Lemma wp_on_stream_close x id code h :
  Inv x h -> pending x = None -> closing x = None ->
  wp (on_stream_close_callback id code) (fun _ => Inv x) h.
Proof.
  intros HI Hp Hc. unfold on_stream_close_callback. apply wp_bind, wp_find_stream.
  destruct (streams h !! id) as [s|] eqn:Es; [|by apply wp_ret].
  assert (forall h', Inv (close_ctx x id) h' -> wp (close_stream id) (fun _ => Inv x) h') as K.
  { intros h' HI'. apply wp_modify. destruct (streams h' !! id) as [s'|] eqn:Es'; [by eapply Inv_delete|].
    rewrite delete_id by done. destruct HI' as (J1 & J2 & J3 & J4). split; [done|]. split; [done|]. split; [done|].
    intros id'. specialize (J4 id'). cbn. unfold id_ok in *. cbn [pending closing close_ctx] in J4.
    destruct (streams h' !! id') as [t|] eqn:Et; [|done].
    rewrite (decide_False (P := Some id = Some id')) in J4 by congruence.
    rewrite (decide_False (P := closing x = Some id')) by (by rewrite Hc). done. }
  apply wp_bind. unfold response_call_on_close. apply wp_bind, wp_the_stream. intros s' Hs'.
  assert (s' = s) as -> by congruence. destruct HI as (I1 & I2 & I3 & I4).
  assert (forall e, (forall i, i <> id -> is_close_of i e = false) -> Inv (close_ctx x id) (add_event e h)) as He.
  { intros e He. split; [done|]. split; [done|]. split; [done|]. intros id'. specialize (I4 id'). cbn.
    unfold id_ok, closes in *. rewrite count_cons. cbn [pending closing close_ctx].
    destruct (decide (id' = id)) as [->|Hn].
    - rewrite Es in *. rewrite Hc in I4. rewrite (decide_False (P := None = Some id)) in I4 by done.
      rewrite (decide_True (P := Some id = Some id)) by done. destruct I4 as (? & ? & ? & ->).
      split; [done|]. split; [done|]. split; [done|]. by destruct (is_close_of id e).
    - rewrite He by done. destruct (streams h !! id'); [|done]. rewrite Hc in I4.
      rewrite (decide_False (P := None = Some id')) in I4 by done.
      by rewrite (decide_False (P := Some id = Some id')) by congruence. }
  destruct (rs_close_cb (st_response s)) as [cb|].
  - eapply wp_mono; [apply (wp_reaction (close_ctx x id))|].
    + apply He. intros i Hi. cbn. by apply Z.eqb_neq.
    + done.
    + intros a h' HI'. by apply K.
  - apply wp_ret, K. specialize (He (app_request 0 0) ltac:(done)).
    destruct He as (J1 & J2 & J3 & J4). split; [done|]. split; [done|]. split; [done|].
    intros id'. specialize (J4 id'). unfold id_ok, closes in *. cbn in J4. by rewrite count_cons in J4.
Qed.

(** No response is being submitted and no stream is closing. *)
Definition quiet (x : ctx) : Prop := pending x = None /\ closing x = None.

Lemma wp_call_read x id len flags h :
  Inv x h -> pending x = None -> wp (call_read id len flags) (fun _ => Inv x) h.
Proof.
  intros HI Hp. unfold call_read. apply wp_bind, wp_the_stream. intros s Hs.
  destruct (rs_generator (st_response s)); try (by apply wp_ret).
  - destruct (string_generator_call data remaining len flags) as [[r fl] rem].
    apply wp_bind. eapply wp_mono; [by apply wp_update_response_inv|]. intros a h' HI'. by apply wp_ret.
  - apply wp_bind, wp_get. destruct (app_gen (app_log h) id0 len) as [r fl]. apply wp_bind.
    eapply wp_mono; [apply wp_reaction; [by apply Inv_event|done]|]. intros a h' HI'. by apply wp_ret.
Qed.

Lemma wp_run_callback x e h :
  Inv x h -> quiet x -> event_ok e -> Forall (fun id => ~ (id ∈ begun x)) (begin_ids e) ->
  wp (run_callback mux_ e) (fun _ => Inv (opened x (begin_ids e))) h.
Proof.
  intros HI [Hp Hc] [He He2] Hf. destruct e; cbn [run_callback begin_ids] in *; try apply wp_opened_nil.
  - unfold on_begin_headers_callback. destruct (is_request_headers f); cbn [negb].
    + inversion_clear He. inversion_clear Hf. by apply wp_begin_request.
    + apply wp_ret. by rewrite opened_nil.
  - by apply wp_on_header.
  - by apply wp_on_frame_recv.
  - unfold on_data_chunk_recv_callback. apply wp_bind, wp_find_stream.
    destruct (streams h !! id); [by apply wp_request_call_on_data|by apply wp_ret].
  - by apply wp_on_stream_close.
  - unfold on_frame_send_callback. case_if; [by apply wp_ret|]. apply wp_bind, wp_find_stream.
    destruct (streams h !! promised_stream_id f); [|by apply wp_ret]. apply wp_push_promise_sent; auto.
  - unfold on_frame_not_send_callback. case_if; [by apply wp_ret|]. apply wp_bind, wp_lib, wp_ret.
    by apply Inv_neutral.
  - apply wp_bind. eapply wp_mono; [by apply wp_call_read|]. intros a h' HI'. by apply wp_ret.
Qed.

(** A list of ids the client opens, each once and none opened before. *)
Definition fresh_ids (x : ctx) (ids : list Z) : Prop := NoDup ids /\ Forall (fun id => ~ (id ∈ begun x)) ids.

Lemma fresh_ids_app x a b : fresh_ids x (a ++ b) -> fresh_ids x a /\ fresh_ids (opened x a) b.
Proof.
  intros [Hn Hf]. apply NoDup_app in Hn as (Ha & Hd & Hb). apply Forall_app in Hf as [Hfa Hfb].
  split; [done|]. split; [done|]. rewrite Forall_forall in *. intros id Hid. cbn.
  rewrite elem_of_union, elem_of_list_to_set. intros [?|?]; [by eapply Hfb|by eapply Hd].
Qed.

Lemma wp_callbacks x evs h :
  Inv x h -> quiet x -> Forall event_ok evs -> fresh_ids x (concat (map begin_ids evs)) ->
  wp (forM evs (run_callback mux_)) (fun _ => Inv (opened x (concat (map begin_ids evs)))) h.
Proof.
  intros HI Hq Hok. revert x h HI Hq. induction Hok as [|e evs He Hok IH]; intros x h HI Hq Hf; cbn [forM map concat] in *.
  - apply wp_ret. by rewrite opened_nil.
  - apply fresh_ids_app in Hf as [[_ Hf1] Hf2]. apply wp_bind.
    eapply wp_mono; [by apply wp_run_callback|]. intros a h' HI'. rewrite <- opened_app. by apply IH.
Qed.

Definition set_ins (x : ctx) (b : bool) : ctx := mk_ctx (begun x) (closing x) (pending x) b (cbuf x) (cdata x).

_Action item_
Please output only the lines from the first line of the entries through the line with "by rewrite (decide_False", both included, exactly as written.

_Response_
Lemma wp_on_stream_close x id code h :
  Inv x h -> pending x = None -> closing x = None ->
  wp (on_stream_close_callback id code) (fun _ => Inv x) h.
Proof.
  intros HI Hp Hc. unfold on_stream_close_callback. apply wp_bind, wp_find_stream.
  destruct (streams h !! id) as [s|] eqn:Es; [|by apply wp_ret].
  assert (forall h', Inv (close_ctx x id) h' -> wp (close_stream id) (fun _ => Inv x) h') as K.
  { intros h' HI'. apply wp_modify. destruct (streams h' !! id) as [s'|] eqn:Es'; [by eapply Inv_delete|].
    rewrite delete_id by done. destruct HI' as (J1 & J2 & J3 & J4). split; [done|]. split; [done|]. split; [done|].
    intros id'. specialize (J4 id'). cbn. unfold id_ok in *. cbn [pending closing close_ctx] in J4.
    destruct (streams h' !! id') as [t|] eqn:Et; [|done].
    rewrite (decide_False (P := Some id = Some id')) in J4 by congruence.
    rewrite (decide_False (P := closing x = Some id')) by (by rewrite Hc). done. }
  apply wp_bind. unfold response_call_on_close. apply wp_bind, wp_the_stream. intros s' Hs'.
  assert (s' = s) as -> by congruence. destruct HI as (I1 & I2 & I3 & I4).
  assert (forall e, (forall i, i <> id -> is_close_of i e = false) -> Inv (close_ctx x id) (add_event e h)) as He.
  { intros e He. split; [done|]. split; [done|]. split; [done|]. intros id'. specialize (I4 id'). cbn.
    unfold id_ok, closes in *. rewrite count_cons. cbn [pending closing close_ctx].
    destruct (decide (id' = id)) as [->|Hn].
    - rewrite Es in *. rewrite Hc in I4. rewrite (decide_False (P := None = Some id)) in I4 by done.
      rewrite (decide_True (P := Some id = Some id)) by done. destruct I4 as (? & ? & ? & ->).
      split; [done|]. split; [done|]. split; [done|]. by destruct (is_close_of id e).
    - rewrite He by done. destruct (streams h !! id'); [|done]. rewrite Hc in I4.
      rewrite (decide_False (P := None = Some id')) in I4 by done.
      by rewrite (decide_False (P := Some id = Some id')) by congruence. }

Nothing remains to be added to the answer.